12 mars 2012

Tunisie. Marzouki prononce un discours fondateur d’une stature présidentielle

lundi 12 mars 2012

 

Dans l’affaire de la profanation du drapeau tunisien, la présidence de la République s’était jusqu’ici contentée d’un classique communiqué de condamnation, même si elle avait été prompte à agir. Aujourd’hui lundi, après avoir décoré Khaoula Rachidi, héroïne nationale qui avait résisté en s’interposant, Moncef Marzouki s’est révélé sous un nouveau visage d’orateur patriote, lors d’un discours mémorable.


S’est-il plié à la pression populaire ou s’agissait-il d’une initiative personnelle ? Le président Marzouki a, ce matin, répondu aux attentes et tenu à décorer la nouvelle égérie de la République tunisienne, l’étudiante en master de langue et littérature françaises, Khaoula Rachidi. Elle était radieuse à l’occasion de cet hommage national au Palais de Carthage, aux accents de cérémonie militaire.
« Aucun drapeau ne flottera en Tunisie plus haut que ce drapeau ! ». Ce sont là les mots forts qui ouvrirent son discours prononcé dans la foulée, devant un parterre d’officiels quasiment au garde-à-vous.
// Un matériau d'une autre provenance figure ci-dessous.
(* ===== verification/Utf8.v ===== *)
(** UTF-8 as [std::str::from_utf8] reads it: the code points of a byte string, or
    nothing when the bytes are not well formed. *)

From S2P Require Import Prelude.
From Stdlib Require Export ZArith.

Open Scope Z_scope.

Definition byte_val (c : ascii) : Z := Z.of_N (N_of_ascii c).

(** A continuation byte and its six bits. *)
Definition continuation (c : ascii) : option Z :=
  let b := byte_val c in
  if (128 <=? b) && (b <=? 191) then Some (b - 128) else None.

Fixpoint utf8_decode (n : nat) (s : string) : option (list Z) :=
  match n with
  | O => None
  | S n =>
    match s with
    | EmptyString => Some []
    | String c s =>
        let b := byte_val c in
        if b <? 128 then cs ← utf8_decode n s; Some (b :: cs)
        else if (194 <=? b) && (b <=? 223) then
          match s with
          | String c1 s =>
              x1 ← continuation c1; cs ← utf8_decode n s;
              Some (((b - 192) * 64 + x1) :: cs)
          | _ => None
          end
        else if (224 <=? b) && (b <=? 239) then
          match s with
          | String c1 (String c2 s) =>
              x1 ← continuation c1; x2 ← continuation c2;
              let cp := (b - 224) * 4096 + x1 * 64 + x2 in
              if (2048 <=? cp) && negb ((55296 <=? cp) && (cp <=? 57343)) then
                cs ← utf8_decode n s; Some (cp :: cs)
              else None
          | _ => None
          end
        else if (240 <=? b) && (b <=? 244) then
          match s with
          | String c1 (String c2 (String c3 s)) =>
              x1 ← continuation c1; x2 ← continuation c2; x3 ← continuation c3;
              let cp := (b - 240) * 262144 + x1 * 4096 + x2 * 64 + x3 in
              if (65536 <=? cp) && (cp <=? 1114111) then
                cs ← utf8_decode n s; Some (cp :: cs)
              else None
          | _ => None
          end
        else None
    end
  end.

(** The characters of a byte string. *)
Definition chars (s : string) : option (list Z) := utf8_decode (S (String.length s)) s.

(** [std::str::from_utf8(s).is_ok()]. *)
Definition valid_utf8 (s : string) : bool :=
  match chars s with Some _ => true | None => false end.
Des mots dont la fermeté donnera sa tonalité au reste d’un discours pour une fois clair et sans ambiguïté aucune.
« Ce drapeau est le symbole de la continuité de l’Etat depuis le 19ème siècle », poursuit-il, pour le lier ensuite à la révolution qui lui a rendu ses lettres de noblesse et de gloire.
Soudain, le ton monte avec l’évocation du sang des martyrs que symbolise le rouge du drapeau. Signe de la liberté prise par Marzouki pour marquer le coup, il a dit voir en l’étoile du drapeau le « symbole de l’ambition du peuple tunisien confinant aux étoiles dans les cieux ».
« Ceci est le dénominateur commun qui nous rassemble d’un extrême à l’autre », a-t-il affirmé, rappelant dans un second temps les étapes historiques où fut brandi le drapeau en signe d’unité nationale, notamment lors des luttes sociales et syndicales et contre l’occupation.
« Y porter atteinte est une atteinte à la nation et à l’Etat démocratique », a-t-il martelé, avant d’appeler solennellement le profanateur toujours recherché du drapeau à se rendre et se livrer de son propre chef aux autorités, et à faire ses excuses « devant une justice indépendante et équitable ».
Une adresse implicite aux salafistes
Sans les nommer explicitement, le président provisoire a ensuite appelé ce qu’il a qualifié de « mouvements confessionnels auxquels appartient ce jeune », à faire une condamnation claire de cet acte.
« Il n’y a pas lieu de vouloir se justifier d’une quelconque manière, ni de fuir ses responsabilités », a-t-il prévenu, dans une adresse directe qui sonne comme une déclaration de guerre.
« Il ne sera pas permis à quiconque d’imposer ses vues par la violence ». « Il ne sera pas permis à quiconque de s’autoproclamer détenteur d’une autorité religieuse ». Ce sont là les deux avertissements marquants du discours. Ils engagent le président comme défenseur légitime de la nation, mais aussi en tant qu’individu et militant politique.
Il avait déjà plaidé la même semaine pour une loi contre le « takfir » (le fait de délivrer une fatwa de mécréance contre quelqu'un). L’incident permet par ailleurs à Marzouki de mettre fin plus particulièrement au feuilleton de la Faculté des Lettres de la Manouba. « Aucune perturbation supplémentaire des cours n’y sera tolérée. A l’avenir, elles seront contrées avec la détermination la plus ferme », a-t-il annoncé, invoquant un recours à l’armée nationale si nécessaire.
« J’appelle les Tunisiens à refuser la violence et la polarisation idéologique, source de haine », a-t-il conclu ce qui restera dans les annales comme un discours historique, ponctué d’explosions de décibels, lors d’envolées et de cris de colère.
Dans l’adversité, Marzouki se découvre enfin l’étoffe d’un président rassembleur. Désinhibé par un acte odieux qui nargue sa propre autorité autant que celle de l’Etat de droit, il se libère des chaînes des calculs politiques et autres politesses propres aux coalitions gouvernementales.
L’avenir proche dira si cela marque aussi l’entame d’un affrontement germé entre deux Tunisies.